Look for vegetables and fruits that are in season, fresh and ripe. We have a few local farmers markets in our area that are definitely worth a visit, so be sure to check out the PTC Farmers Market, or the Fayetteville Market. We've mentioned before that attuning your body the the seasons is important to maintain balance in our health. While its nice that we can get a variety of fruits and vegetables from all over the world at the supermarket, it's best to stick with those that would normally be found in your area and to pass on those that have been picked unripe and shipped across the world. It is best to eat fruit fully ripened to get the most antioxidants.
Keep your cool this summer with this cooling cucumber water. It's super easy to make and is so refreshing.
When selecting cucumbers for your water, choose organic ones that are green in color, feel firm to the touch, and are round at both ends. Don’t use cucumbers that are yellow, have soft spots, or look wrinkly at the ends.
- 1 medium organic cucumber
- 2 quarts of filtered water
Peel strips lengthwise and discard. Then slice the cucumber into rounds and place in filtered water. Let steep for 1 hour and enjoy.
Continuing with “What to Eat” as a part of a healthy diet, we look at legumes. Beans, peas, lentils, and peanuts are a source of high quality nourishment, and have often been called the poor man's meat. When served with whole grains and a small amount of animal protein with good quality animal fat, we are talking about an ideal, low-cost diet.
Legumes contain protein, fiber, with boatloads of minerals, such as magnesium, potassium, phosphorus, iron and molybdenum, as well as B vitamins such as folate and thiamine. Legumes also contain both omega-3 and omega-6 fatty acids, with kidney and pinto beans particularly high in omega-3. They are particularly good for the heart given the soluable and insoluable fiber that helps keep artery clogging cholesterol in check, and the magnesium and potassium that are frequently lacking in the American diet yet are vital for the normal functioning of the heart and circulatory system. These minerals help to regulate blood pressure as well as electrical impulses of nerves and muscle (including heart) contraction. Legumes, particularly lentils, contain high amounts of B vitamins which convert homocysteine in the bloodstream to a form that is not harmful. Homocysteine which is a byproduct of protein metabolism can damage arterial walls and is a very predictive marker of heart disease.

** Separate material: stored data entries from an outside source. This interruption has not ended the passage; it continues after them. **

(* ===== verification/Bufs.v ===== *)
(** * Bufs: the buffers an extension reads and writes

    Models sandstorm/src/buf.rs: [ReadBuf] and [MultiReadBuf] over immutable
    values, and [WriteBuf] over an allocation whose metadata and key are
    already written. *)

From S2P Require Import Prelude Alloc.

(** ** ReadBuf *)

Record ReadBuf := mkReadBuf { rb_inner : bytes }.

Definition rb_len (b : ReadBuf) : Z := len (rb_inner b).

Definition rb_is_empty (b : ReadBuf) : bool := bool_decide (rb_inner b = []).

Definition rb_read (b : ReadBuf) : bytes := rb_inner b.

(** ** WriteBuf *)

(** Big-endian image of an [n]-byte integer. *)
Definition be_bytes (n : nat) (v : Z) : bytes := rev (le_bytes n v).

Section writebuf.
Context `{BytesCrate}.

Record WriteBuf := mkWriteBuf {
  wb_table : Z;
  wb_inner : BytesMut;
  wb_meta_len : Z;
}.

Definition WriteBuf_new (table : Z) (buffer : BytesMut) : WriteBuf :=
  mkWriteBuf table buffer (len (bm_data buffer)).

Definition wb_len (b : WriteBuf) : Z := wsub 64 (len (bm_data (wb_inner b))) (wb_meta_len b).

Definition wb_capacity (b : WriteBuf) : Z := wsub 64 (bm_capacity (wb_inner b)) (wb_meta_len b).

Definition write_slice (b : WriteBuf) (data : bytes) : outcome WriteBuf :=
  inner ← put_slice (wb_inner b) data; Ret (mkWriteBuf (wb_table b) inner (wb_meta_len b)).

Definition write_u8 (b : WriteBuf) (data : Z) : outcome WriteBuf := write_slice b [data].

Definition write_u16 (b : WriteBuf) (data : Z) (le : bool) : outcome WriteBuf :=
  write_slice b (if le then le_bytes 2 data else be_bytes 2 data).

Definition write_u32 (b : WriteBuf) (data : Z) (le : bool) : outcome WriteBuf :=
  write_slice b (if le then le_bytes 4 data else be_bytes 4 data).

Definition write_u64 (b : WriteBuf) (data : Z) (le : bool) : outcome WriteBuf :=
  write_slice b (if le then le_bytes 8 data else be_bytes 8 data).

Definition wb_freeze (b : WriteBuf) : Z * bytes := (wb_table b, bm_data (wb_inner b)).
End writebuf.

(** ** MultiReadBuf *)

Record MultiReadBuf := mkMultiReadBuf {
  mrb_inner : list bytes;
  mrb_index : Z;
  mrb_panic : bool;
}.

Definition MultiReadBuf_new (l : list bytes) : MultiReadBuf := mkMultiReadBuf l 0 false.

Definition mrb_num (b : MultiReadBuf) : Z := len (mrb_inner b).

Definition mrb_read (b : MultiReadBuf) : outcome bytes :=
  if mrb_panic b then Panic else expect (mrb_inner b !! Z.to_nat (mrb_index b)).

Definition mrb_len (b : MultiReadBuf) : outcome Z :=
  if mrb_panic b then Panic else len <$> expect (mrb_inner b !! Z.to_nat (mrb_index b)).

(** [self.inner.len() - 1] wraps for an empty list. *)
Definition mrb_next (b : MultiReadBuf) : bool * MultiReadBuf :=
  let curr := mrb_index b in
  if decide (curr >= wsub 64 (len (mrb_inner b)) 1)
  then (false, mkMultiReadBuf (mrb_inner b) curr true)
  else (true, mkMultiReadBuf (mrb_inner b) (wadd 64 curr 1) (mrb_panic b)).

Definition mrb_prev (b : MultiReadBuf) : bool * MultiReadBuf :=
  let curr := mrb_index b in
  if decide (curr = 0)
  then (false, mkMultiReadBuf (mrb_inner b) curr true)
  else (true, mkMultiReadBuf (mrb_inner b) (curr - 1) (mrb_panic b)).

(** The loop extensions write: read, and go on while [next] says so. *)
Fixpoint mrb_drain (fuel : nat) (b : MultiReadBuf) : outcome (list bytes * MultiReadBuf) :=
  match fuel with
  | O => Ret ([], b)
  | S f =>
      v ← mrb_read b;
      let (more, b) := mrb_next b in
      if (more : bool) then '(vs, b) ← mrb_drain f b; Ret (v :: vs, b) else Ret ([v], b)
  end.

(** ** Lemmas *)

Lemma mrb_drain_from (pre l : list bytes) fuel :
  l ≠ [] → (length l ≤ fuel)%nat → len (pre ++ l) < 2 ^ 64 →
  mrb_drain fuel (mkMultiReadBuf (pre ++ l) (len pre) false) =
    Ret (l, mkMultiReadBuf (pre ++ l) (len (pre ++ l) - 1) true).
Proof.
  revert pre fuel. induction l as [|v l IH]; intros pre fuel Hne Hf Hlen; [done|].
  destruct fuel as [|fuel]; [cbn in Hf; lia|].
  assert (len (pre ++ v :: l) = len pre + 1 + len l) as Hl.
  { rewrite len_app. unfold len. cbn [length]. lia. }
  pose proof (len_nonneg pre). pose proof (len_nonneg l).
  cbn [mrb_drain]. unfold mrb_read. cbn [mrb_panic mrb_inner mrb_index].
  assert ((pre ++ v :: l) !! Z.to_nat (len pre) = Some v) as ->.
  { unfold len. rewrite Nat2Z.id. by apply list_lookup_middle. }
  cbn [expect mbind outcome_bind]. unfold mrb_next. cbn [mrb_inner mrb_index mrb_panic].
  rewrite wsub_id by (unfold in_width; lia).
  destruct l as [|v2 l].
  - change (len (@nil bytes)) with 0 in *. rewrite decide_True by lia.
    rewrite Hl. do 3 f_equal. lia.
  - assert (len (v2 :: l) = 1 + len l) as Hl2 by (unfold len; cbn [length]; lia).
    pose proof (len_nonneg l). rewrite decide_False by lia. rewrite wadd_id by (unfold in_width; lia).
    specialize (IH (pre ++ [v]) fuel). rewrite <- (assoc_L (++)) in IH. cbn [app] in IH.
    replace (len pre + 1) with (len (pre ++ [v])) by by rewrite len_app.
    rewrite IH; [done|done|cbn in *; lia|done].
Qed.

Lemma mrb_next_empty : mrb_next (MultiReadBuf_new []) = (true, mkMultiReadBuf [] 1 false).
Proof. done. Qed.

(** ** Properties *)

(** reading a [MultiReadBuf] with [read] and [next] visits every value once,
    in order, for any non-empty list; [next] then returns [false] and poisons
    the buffer, so that reading again (even after stepping back) panics. *)
Theorem multiread_visits_all l fuel :
  l ≠ [] → (length l ≤ fuel)%nat → len l < 2 ^ 64 →
  ∃ b, mrb_drain fuel (MultiReadBuf_new l) = Ret (l, b) ∧
    mrb_read b = Panic ∧ mrb_read (mrb_prev b).2 = Panic.
Proof.
  intros Hne Hf Hl. eexists. split; [by apply (mrb_drain_from [])|].
  split; [done|]. unfold mrb_prev. by case_decide.
Qed.

Lemma multiread_visits_all_witness :
  ∃ b, mrb_drain 3 (MultiReadBuf_new [[1]; [2; 3]; [4]]) = Ret ([[1]; [2; 3]; [4]], b) ∧
    mrb_read b = Panic ∧ mrb_read (mrb_prev b).2 = Panic.
Proof. apply (multiread_visits_all [[1]; [2; 3]; [4]] 3); [discriminate|cbn; lia|by vm_compute]. Defined.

So why do we hear that legumes are bad? Well, if you go back to our article on grains, some of the same caveats apply. Like grains, legumes contain anti-nutrients such as phytates and trypsin inhibitors, and some have specialized complex sugars that can wreak havoc on our gut without proper preparation. Phytic acid also prevents the proper absorption of some minerals, especially iron and zinc. The good news is that we clever humans devised ways to prepare legumes so they are safe, savory and nutritious.
How to Prepare Legumes
Softer legumes, such as lentils and peas, are easily prepared by soaking for several hours before cooking gently until soft. The soaking helps break down the phytic acid, and gentle cooking makes the protein digestible, especially if served with digestion-enhancing spices, pickles, chutneys or fermented dairy products such as yogurt or sour cream. Indian spices are particularly helpful to enhance digestion.